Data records
- Opening Delimiter -

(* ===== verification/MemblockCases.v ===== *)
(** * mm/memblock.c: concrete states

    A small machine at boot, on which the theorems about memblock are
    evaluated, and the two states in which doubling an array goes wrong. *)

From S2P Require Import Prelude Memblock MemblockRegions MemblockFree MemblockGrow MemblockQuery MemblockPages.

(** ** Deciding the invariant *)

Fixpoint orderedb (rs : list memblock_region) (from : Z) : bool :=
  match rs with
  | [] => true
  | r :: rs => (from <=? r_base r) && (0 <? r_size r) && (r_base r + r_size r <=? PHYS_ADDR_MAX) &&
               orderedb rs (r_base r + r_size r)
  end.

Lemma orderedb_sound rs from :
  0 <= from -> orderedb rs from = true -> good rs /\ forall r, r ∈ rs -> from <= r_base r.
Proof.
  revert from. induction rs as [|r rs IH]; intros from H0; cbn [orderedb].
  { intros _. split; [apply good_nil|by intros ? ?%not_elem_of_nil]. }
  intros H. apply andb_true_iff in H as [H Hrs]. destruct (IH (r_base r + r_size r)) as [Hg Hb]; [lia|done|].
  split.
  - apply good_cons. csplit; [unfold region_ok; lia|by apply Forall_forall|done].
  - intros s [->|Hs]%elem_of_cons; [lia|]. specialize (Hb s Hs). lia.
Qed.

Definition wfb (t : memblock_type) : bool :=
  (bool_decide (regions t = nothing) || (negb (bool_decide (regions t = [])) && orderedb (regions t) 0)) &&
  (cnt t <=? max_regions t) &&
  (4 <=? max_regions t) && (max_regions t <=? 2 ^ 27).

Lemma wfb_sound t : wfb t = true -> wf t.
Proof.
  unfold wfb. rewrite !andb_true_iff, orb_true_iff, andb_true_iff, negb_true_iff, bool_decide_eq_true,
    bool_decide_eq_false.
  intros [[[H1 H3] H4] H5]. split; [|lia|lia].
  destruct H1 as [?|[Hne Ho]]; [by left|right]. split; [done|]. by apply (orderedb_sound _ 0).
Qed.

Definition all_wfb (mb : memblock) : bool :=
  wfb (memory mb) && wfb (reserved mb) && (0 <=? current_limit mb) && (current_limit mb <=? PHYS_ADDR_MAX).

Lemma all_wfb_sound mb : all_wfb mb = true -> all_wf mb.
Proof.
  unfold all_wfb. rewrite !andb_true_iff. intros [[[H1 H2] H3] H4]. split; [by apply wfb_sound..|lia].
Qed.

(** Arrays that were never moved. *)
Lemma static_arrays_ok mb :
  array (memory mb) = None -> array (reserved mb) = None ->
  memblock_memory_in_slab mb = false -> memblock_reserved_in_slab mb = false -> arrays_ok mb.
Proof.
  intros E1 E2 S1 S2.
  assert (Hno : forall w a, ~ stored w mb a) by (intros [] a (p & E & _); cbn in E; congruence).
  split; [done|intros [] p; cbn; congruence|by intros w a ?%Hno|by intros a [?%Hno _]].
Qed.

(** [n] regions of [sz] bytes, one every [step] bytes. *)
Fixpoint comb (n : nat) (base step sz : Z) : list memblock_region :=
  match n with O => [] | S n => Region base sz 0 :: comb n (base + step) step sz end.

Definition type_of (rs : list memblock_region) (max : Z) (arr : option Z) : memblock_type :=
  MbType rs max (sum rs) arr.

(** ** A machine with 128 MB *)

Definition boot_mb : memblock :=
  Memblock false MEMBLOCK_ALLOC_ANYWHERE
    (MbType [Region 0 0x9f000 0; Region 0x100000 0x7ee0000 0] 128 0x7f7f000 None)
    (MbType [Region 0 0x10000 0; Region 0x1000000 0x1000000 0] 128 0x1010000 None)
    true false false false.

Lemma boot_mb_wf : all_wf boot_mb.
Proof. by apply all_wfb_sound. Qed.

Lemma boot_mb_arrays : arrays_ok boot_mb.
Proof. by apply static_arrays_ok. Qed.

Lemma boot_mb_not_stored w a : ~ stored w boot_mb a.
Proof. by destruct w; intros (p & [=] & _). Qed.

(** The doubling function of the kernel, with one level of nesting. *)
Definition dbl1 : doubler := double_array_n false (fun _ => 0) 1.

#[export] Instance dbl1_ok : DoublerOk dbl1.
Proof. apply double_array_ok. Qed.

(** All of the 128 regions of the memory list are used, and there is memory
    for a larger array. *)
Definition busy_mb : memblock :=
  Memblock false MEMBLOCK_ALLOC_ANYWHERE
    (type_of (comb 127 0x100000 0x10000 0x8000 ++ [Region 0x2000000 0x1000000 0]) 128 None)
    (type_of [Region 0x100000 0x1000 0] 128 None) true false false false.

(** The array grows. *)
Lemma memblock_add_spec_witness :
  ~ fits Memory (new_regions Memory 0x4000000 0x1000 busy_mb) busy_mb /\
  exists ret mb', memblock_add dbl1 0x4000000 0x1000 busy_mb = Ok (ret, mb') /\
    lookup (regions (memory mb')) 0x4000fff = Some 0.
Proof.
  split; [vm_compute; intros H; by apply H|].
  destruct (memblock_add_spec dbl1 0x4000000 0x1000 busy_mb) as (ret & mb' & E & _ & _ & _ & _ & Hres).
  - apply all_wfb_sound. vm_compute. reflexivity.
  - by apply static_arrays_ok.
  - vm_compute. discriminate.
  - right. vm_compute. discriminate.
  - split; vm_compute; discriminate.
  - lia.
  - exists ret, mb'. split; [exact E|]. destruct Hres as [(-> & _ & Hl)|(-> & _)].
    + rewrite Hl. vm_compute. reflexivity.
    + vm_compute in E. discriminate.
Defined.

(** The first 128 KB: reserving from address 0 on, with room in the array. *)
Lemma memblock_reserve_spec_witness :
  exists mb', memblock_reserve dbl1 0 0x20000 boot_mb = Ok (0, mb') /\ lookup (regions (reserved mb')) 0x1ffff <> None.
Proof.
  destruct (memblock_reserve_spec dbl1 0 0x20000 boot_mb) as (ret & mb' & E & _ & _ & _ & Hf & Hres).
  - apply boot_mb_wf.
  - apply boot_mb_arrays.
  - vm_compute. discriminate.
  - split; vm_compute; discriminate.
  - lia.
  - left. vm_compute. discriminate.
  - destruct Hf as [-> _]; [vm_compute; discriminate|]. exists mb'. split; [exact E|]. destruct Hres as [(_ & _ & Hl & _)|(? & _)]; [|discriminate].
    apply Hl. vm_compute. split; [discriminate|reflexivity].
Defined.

- Closing Delimiter -

In the records above, find each line with the word "done" and copy it.

  intros H. apply andb_true_iff in H as [H Hrs]. destruct (IH (r_base r + r_size r)) as [Hg Hb]; [lia|done|].
  - apply good_cons. csplit; [unfold region_ok; lia|by apply Forall_forall|done].
  destruct H1 as [?|[Hne Ho]]; [by left|right]. split; [done|]. by apply (orderedb_sound _ 0).
  split; [done|intros [] p; cbn; congruence|by intros w a ?%Hno|by intros a [?%Hno _]].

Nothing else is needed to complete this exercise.